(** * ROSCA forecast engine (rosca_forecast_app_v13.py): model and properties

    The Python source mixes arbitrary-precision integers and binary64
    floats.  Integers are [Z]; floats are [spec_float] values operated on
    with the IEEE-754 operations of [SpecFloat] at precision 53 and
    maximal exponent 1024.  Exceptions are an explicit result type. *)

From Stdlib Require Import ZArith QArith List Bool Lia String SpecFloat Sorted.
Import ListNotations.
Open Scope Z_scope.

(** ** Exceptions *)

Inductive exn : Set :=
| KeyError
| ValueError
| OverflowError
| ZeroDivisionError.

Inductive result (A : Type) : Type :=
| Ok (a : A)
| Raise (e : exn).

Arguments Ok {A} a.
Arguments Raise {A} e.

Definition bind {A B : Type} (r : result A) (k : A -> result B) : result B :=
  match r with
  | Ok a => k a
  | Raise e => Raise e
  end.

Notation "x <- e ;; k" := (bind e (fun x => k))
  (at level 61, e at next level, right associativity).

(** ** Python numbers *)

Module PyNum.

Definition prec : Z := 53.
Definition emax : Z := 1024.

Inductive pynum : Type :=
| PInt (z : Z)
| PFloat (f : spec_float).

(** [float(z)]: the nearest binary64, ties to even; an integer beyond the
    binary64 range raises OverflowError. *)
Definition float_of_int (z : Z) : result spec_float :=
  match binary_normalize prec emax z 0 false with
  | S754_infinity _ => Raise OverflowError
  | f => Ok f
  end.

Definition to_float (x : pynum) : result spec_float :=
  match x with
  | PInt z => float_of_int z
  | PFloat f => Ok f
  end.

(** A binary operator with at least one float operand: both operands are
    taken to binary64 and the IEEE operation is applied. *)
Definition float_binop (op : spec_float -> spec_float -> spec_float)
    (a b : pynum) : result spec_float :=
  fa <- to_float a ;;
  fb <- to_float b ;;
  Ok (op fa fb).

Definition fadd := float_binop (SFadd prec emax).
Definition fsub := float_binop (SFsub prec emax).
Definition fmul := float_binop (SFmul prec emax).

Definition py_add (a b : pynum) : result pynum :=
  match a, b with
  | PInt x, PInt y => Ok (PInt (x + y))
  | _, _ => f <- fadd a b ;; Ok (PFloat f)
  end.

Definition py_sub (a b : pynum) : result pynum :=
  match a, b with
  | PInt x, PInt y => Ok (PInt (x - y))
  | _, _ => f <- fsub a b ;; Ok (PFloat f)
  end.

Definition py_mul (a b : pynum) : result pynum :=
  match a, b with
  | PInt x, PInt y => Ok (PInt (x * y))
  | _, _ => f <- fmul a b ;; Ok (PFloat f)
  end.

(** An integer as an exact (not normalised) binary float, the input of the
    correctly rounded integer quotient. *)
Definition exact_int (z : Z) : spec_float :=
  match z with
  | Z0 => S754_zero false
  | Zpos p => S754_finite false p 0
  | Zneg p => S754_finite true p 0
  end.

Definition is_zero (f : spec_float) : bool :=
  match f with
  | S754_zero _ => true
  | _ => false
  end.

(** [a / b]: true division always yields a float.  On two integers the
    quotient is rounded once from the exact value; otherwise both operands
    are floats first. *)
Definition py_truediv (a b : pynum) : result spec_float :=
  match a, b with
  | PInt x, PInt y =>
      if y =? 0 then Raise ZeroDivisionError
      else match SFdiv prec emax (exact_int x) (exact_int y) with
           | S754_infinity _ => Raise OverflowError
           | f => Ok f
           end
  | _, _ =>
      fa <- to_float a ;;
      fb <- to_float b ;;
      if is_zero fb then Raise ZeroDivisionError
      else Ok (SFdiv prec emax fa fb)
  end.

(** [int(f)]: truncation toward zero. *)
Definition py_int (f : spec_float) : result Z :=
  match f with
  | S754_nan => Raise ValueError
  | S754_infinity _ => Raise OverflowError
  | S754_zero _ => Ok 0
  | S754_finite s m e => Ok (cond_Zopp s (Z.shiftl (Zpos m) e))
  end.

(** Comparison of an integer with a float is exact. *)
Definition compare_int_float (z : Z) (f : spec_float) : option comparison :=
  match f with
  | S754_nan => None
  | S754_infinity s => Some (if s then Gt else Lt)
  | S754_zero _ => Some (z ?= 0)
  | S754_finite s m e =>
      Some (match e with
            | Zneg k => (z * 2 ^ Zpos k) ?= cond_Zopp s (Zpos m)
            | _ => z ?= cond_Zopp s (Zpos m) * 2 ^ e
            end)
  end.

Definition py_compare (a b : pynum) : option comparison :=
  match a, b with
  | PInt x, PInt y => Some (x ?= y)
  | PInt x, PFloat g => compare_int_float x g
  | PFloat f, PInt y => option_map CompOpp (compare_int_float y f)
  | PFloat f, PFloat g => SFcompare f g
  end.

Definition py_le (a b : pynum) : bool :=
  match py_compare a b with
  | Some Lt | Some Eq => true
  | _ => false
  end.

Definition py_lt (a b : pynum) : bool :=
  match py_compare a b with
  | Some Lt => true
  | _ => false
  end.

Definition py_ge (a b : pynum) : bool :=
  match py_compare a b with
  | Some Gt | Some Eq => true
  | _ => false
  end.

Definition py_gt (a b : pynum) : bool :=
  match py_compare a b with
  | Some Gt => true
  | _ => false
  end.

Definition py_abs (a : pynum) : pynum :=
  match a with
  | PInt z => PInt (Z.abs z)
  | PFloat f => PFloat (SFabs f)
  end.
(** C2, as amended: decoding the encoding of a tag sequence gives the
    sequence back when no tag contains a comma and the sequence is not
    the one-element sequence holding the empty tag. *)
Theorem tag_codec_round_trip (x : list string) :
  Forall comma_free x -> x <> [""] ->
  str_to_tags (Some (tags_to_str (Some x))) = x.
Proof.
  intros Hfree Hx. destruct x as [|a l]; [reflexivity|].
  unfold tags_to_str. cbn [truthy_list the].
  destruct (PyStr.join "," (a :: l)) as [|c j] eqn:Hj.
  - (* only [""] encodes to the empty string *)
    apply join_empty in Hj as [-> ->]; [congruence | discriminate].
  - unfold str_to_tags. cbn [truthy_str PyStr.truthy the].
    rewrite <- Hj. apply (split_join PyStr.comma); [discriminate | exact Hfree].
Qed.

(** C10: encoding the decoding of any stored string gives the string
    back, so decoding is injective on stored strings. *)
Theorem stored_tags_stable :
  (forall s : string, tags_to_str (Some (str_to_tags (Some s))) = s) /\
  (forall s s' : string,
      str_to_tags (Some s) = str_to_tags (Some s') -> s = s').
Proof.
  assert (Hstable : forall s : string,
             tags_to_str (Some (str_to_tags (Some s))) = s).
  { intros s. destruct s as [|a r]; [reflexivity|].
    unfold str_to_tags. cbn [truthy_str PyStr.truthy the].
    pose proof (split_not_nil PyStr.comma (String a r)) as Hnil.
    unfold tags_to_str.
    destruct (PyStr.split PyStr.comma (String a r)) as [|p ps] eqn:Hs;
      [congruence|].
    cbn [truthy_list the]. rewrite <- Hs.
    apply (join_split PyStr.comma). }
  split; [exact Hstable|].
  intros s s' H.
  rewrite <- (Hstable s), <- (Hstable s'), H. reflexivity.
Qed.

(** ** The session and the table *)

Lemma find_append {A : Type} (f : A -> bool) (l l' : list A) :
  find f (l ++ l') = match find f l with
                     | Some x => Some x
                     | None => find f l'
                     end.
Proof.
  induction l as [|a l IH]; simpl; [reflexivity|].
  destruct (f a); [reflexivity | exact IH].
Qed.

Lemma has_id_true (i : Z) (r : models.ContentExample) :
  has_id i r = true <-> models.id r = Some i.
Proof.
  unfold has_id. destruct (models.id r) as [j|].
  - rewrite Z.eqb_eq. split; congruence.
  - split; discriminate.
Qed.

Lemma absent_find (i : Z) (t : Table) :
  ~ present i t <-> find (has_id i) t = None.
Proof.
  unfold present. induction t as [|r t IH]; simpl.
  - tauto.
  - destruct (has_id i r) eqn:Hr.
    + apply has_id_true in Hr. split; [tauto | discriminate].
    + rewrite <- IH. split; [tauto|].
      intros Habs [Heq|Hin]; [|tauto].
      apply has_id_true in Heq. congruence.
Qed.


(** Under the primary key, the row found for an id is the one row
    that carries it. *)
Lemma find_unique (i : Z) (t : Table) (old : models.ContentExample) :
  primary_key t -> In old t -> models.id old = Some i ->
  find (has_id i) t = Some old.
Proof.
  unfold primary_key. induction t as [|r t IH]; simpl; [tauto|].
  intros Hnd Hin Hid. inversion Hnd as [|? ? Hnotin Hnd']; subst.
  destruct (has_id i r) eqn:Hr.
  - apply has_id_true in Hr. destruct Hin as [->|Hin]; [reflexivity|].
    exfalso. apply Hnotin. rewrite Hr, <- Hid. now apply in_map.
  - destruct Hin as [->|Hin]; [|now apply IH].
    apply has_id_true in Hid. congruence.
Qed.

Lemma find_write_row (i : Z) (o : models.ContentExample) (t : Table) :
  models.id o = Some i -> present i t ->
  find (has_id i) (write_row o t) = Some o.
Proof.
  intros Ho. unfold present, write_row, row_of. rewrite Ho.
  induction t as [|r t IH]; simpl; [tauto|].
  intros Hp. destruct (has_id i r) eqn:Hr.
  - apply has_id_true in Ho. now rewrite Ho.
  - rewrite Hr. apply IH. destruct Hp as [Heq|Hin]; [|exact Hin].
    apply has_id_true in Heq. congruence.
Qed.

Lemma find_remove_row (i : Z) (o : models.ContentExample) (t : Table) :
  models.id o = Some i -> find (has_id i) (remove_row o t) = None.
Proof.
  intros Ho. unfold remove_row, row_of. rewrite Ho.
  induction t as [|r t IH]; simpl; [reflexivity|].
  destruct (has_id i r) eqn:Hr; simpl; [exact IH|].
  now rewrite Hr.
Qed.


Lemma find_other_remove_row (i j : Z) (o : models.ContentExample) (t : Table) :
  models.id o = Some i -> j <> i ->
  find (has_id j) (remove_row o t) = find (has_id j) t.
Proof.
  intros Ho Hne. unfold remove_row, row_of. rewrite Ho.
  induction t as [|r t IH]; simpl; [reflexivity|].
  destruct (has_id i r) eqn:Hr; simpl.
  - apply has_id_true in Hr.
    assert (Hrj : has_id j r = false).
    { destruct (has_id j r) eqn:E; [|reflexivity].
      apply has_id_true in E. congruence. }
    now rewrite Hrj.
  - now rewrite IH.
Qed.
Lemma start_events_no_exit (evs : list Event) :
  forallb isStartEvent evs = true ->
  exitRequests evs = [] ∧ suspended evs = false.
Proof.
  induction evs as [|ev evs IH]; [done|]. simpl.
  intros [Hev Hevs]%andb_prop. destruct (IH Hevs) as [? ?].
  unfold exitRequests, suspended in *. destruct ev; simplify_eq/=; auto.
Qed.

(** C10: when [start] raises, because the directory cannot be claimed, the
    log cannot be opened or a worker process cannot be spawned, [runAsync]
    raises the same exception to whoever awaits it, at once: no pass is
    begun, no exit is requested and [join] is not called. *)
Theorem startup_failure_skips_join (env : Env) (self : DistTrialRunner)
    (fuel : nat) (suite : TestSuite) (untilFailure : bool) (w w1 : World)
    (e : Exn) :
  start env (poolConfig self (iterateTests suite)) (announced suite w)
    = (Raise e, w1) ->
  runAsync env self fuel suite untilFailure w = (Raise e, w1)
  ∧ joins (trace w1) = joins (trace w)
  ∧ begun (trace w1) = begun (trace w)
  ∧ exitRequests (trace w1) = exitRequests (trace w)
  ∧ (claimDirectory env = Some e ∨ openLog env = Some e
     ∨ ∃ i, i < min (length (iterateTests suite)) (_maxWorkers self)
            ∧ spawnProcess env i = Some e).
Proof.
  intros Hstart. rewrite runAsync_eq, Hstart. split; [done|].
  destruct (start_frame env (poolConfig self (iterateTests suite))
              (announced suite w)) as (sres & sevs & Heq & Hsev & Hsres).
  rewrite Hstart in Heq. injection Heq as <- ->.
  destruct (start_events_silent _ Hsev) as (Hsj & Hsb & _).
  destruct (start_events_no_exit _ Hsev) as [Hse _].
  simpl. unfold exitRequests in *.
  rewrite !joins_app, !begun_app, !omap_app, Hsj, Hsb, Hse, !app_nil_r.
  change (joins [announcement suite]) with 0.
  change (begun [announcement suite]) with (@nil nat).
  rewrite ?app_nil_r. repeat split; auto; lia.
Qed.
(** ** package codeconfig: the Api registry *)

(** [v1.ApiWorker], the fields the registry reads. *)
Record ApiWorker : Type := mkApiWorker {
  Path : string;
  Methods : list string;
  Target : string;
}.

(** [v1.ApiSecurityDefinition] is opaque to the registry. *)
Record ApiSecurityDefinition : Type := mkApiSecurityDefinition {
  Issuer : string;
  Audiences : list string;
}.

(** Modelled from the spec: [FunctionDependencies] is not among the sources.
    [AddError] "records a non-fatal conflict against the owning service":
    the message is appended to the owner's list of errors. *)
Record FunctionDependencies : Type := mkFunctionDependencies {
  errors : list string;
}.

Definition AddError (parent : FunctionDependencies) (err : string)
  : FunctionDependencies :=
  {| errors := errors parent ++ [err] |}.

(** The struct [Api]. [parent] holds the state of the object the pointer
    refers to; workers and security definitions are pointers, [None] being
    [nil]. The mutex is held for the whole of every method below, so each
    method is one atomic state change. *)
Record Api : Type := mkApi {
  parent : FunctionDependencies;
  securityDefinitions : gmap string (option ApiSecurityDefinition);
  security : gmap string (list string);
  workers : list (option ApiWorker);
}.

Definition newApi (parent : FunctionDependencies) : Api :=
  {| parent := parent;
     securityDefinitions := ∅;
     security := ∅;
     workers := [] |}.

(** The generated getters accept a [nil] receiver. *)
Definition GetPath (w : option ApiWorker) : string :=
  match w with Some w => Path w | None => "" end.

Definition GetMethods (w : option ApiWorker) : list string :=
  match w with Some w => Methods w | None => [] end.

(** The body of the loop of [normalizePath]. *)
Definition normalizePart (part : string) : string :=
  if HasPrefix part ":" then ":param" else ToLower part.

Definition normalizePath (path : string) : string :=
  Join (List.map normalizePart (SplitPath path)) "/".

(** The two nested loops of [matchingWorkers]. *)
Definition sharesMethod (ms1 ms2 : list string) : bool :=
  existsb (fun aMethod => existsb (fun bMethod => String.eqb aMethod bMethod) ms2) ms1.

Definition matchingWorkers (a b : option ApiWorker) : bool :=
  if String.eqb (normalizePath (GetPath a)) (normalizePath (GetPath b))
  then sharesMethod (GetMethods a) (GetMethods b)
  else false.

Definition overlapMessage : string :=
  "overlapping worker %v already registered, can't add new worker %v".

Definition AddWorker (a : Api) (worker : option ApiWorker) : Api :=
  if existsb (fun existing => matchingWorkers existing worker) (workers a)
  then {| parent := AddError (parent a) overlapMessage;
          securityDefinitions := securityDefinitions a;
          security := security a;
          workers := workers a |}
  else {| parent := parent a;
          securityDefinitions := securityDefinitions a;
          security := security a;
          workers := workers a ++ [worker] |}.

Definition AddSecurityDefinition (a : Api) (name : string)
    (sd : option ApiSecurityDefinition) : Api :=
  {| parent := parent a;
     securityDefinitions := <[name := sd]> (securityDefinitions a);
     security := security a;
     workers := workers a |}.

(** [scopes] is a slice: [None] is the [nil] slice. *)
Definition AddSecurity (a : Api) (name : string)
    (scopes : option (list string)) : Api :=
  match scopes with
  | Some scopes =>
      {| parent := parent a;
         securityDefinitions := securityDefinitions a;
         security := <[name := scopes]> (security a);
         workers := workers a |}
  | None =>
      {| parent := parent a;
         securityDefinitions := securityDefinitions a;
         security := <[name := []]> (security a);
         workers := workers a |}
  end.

YOUR ASSIGNMENT:
The required answer is the exact run of lines above starting at the line with "Lemma has_id_true (i" and ending at the line with "Lemma find_unique (i", with both ends present.

YOUR RESPONSE:
Lemma has_id_true (i : Z) (r : models.ContentExample) :
  has_id i r = true <-> models.id r = Some i.
Proof.
  unfold has_id. destruct (models.id r) as [j|].
  - rewrite Z.eqb_eq. split; congruence.
  - split; discriminate.
Qed.

Lemma absent_find (i : Z) (t : Table) :
  ~ present i t <-> find (has_id i) t = None.
Proof.
  unfold present. induction t as [|r t IH]; simpl.
  - tauto.
  - destruct (has_id i r) eqn:Hr.
    + apply has_id_true in Hr. split; [tauto | discriminate].
    + rewrite <- IH. split; [tauto|].
      intros Habs [Heq|Hin]; [|tauto].
      apply has_id_true in Heq. congruence.
Qed.


(** Under the primary key, the row found for an id is the one row
    that carries it. *)
Lemma find_unique (i : Z) (t : Table) (old : models.ContentExample) :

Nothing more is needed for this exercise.